Secondo la Camera di commercio europea i cinesi sono i primi clienti dei negozi tax free tedeschi, ovvero quei negozi disponibili a rimborsare l’Iva ai cittadini non comunitari (seguono a poca distanza i cittadini russi, ma tutti gli altri paesi hanno uno stacco di quasi 20 punti percentuale). I dati 2012 raccolti da Hurun, ci dimostrano che i cinesi che vanno all’estero spendono soprattutto in prodotti “status symbol” (orologi, gioielli, cuoio, vestiti e accessori di marca) e solo meno del 10 per cento del budget viene speso in visite a luoghi d’arte e per il vitto e l’alloggio.
I grandi magazzini Printemps di Parigi segnalano che nella prima metà dell’anno in corso il 10 per cento delle entrate proviene da questa nuova ondata di turisti; sottolineano poi che ognuno di loro ha speso un minimo di mille euro. Secondo quanto riportato dal quotidiano di Guangzhou, la cosa più interessante delle boutique di Parigi è che sono molte quelle che affiggono ben in vista cartelli come duty free e chinese interpreter inside e che spesso i negozi delle marche più ricercate dagli asiatici hanno personale che parla cinese e accetta carte di credito cinesi come la Union Pay.
Anche in Italia il settore si sta sviluppando. Molto spesso nelle boutique di lusso (almeno a Roma, Milano, Firenze, Venezia) c’è personale madrelingua o che comunque parla cinese. Un operatore italiano nel settore del turismo di lusso cinese nota come, se è vero che nel turismo cinese è la parte dello shopping a farla da padrone, ci sono spese che non si possono evitare come quelle per il trasporto, l’hotel, le guide, l’organizzazione, i ristoranti e altro. Ma sono ben pochi gli alberghi e i ristoranti che offrono uno staff cinese o che rivolga ai nuovi ospiti attenzioni particolari (“banalmente una colazione di tipo asiatico, o un menu in lingua”).
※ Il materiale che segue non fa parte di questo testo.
(** The byte store 73 of [x & 255] becomes a store of [x]. *)
Lemma masked_input_keeps_stored_bits_witness :
  ∃ g', Ideal_masked_input MoreExamples.g_narrow 73 255 = Some g'
    ∧ in_ g' 73 MemNode_ValueIn = Some 70%nat
    ∧ ∃ (val : nat) (c : Z),
        in_ MoreExamples.g_narrow 73 MemNode_ValueIn = Some val
        ∧ has_opcode MoreExamples.g_narrow Op_AndI val = true
        ∧ (in_ MoreExamples.g_narrow val 2 ≫= λ n, int_con (phase_type n)) = Some c
        ∧ in_ g' 73 MemNode_ValueIn = in_ MoreExamples.g_narrow val 1
        ∧ (∀ j, j ≠ MemNode_ValueIn → in_ g' 73 j = in_ MoreExamples.g_narrow 73 j)
        ∧ (∀ m, m ≠ 73%nat → g' !! m = MoreExamples.g_narrow !! m)
        ∧ ∀ x : Z, Z.land (Z.land x c) 255 = Z.land x 255.
Proof.
  eexists. split; [vm_compute; reflexivity|]. split; [vm_compute; reflexivity|].
  apply (masked_input_keeps_stored_bits MoreExamples.g_narrow _ 73 255).
  - lia.
  - vm_compute. reflexivity.
Defined.

(** The byte store 77 of [(x << 24) >> 24] becomes a store of [x]. *)
Lemma sign_extended_input_keeps_stored_bits_witness :
  ∃ g', Ideal_sign_extended_input MoreExamples.g_narrow 77 24 0 = Some g'
    ∧ in_ g' 77 MemNode_ValueIn = Some 70%nat
    ∧ ∃ (shr shl : nat) (conIL conIR : Z),
        in_ MoreExamples.g_narrow 77 MemNode_ValueIn = Some shr
        ∧ has_opcode MoreExamples.g_narrow Op_RShiftI shr = true
        ∧ in_ MoreExamples.g_narrow shr 1 = Some shl
        ∧ is_LShiftI shl = true
        ∧ (in_ MoreExamples.g_narrow shr 2 ≫= λ n, int_con (phase_type n)) = Some conIR
        ∧ (in_ MoreExamples.g_narrow shl 2 ≫= λ n, int_con (phase_type n)) = Some conIL
        ∧ 0 ≤ conIR ≤ conIL ∧ conIL < 32 ∧ conIR ≤ 24
        ∧ in_ g' 77 MemNode_ValueIn
          = (if conIL =? conIR then in_ MoreExamples.g_narrow shl 1 else Some 0%nat)
        ∧ (∀ j, j ≠ MemNode_ValueIn → in_ g' 77 j = in_ MoreExamples.g_narrow 77 j)
        ∧ (∀ m, m ≠ 77%nat → g' !! m = MoreExamples.g_narrow !! m)
        ∧ (∀ x k : Z, 0 ≤ k < 32 - 24 →
             Z.testbit (jint_sar (jint_shl x conIL) conIR) k
             = Z.testbit (jint_shl x (conIL - conIR)) k)
        ∧ (∀ x : Z, is_jint x → jint_shl x 0 = x).
Proof.
  eexists. split; [vm_compute; reflexivity|]. split; [vm_compute; reflexivity|].
  apply (sign_extended_input_keeps_stored_bits MoreExamples.g_narrow _ 77 24 0).
  vm_compute. reflexivity.
Defined.

End OnNarrowStores.

End NarrowStoreFacts.

(** ** Loads of shorts and chars *)

Module ShortLoadFacts.
Import Mem ShortLoads.

Lemma sign_extend_short (c : Z) :
  jint_sar (jint_shl c 16) 16 = (c + 32768) mod 65536 - 32768.
Proof.
  unfold jint_sar, jint_shl, jint_wrap.
  rewrite Z.shiftl_mul_pow2, Z.shiftr_div_pow2 by lia.
  replace (c * 2 ^ 16 + 2 ^ 31) with (2 ^ 16 * (c + 32768)) by lia.
  replace (2 ^ 32) with (2 ^ 16 * 65536) by lia.
  rewrite Z.mul_mod_distr_l by lia.
  replace (2 ^ 16 * ((c + 32768) mod 65536) - 2 ^ 31)
    with (((c + 32768) mod 65536 - 32768) * 2 ^ 16) by lia.
  apply Z.div_mul. lia.
Qed.

Lemma zero_extend_short (c : Z) : Z.land c 65535 = c mod 65536.
Proof. change 65535 with (Z.ones 16). rewrite Z.land_ones by lia. reflexivity. Qed.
E certo, i turisti cinesi che sperimentano la cucina locale sono ancora pochissimi perché appartengono soprattutto alle fasce sociali più alte. “È un turismo acerbo ma di grande potenziale” – ci spiega un insider del settore – “Oggi i cinesi fanno solo shopping. Ma c’è qualcuno che offre qualcosa di diverso? È l’offerta ad essere alla base del commercio”.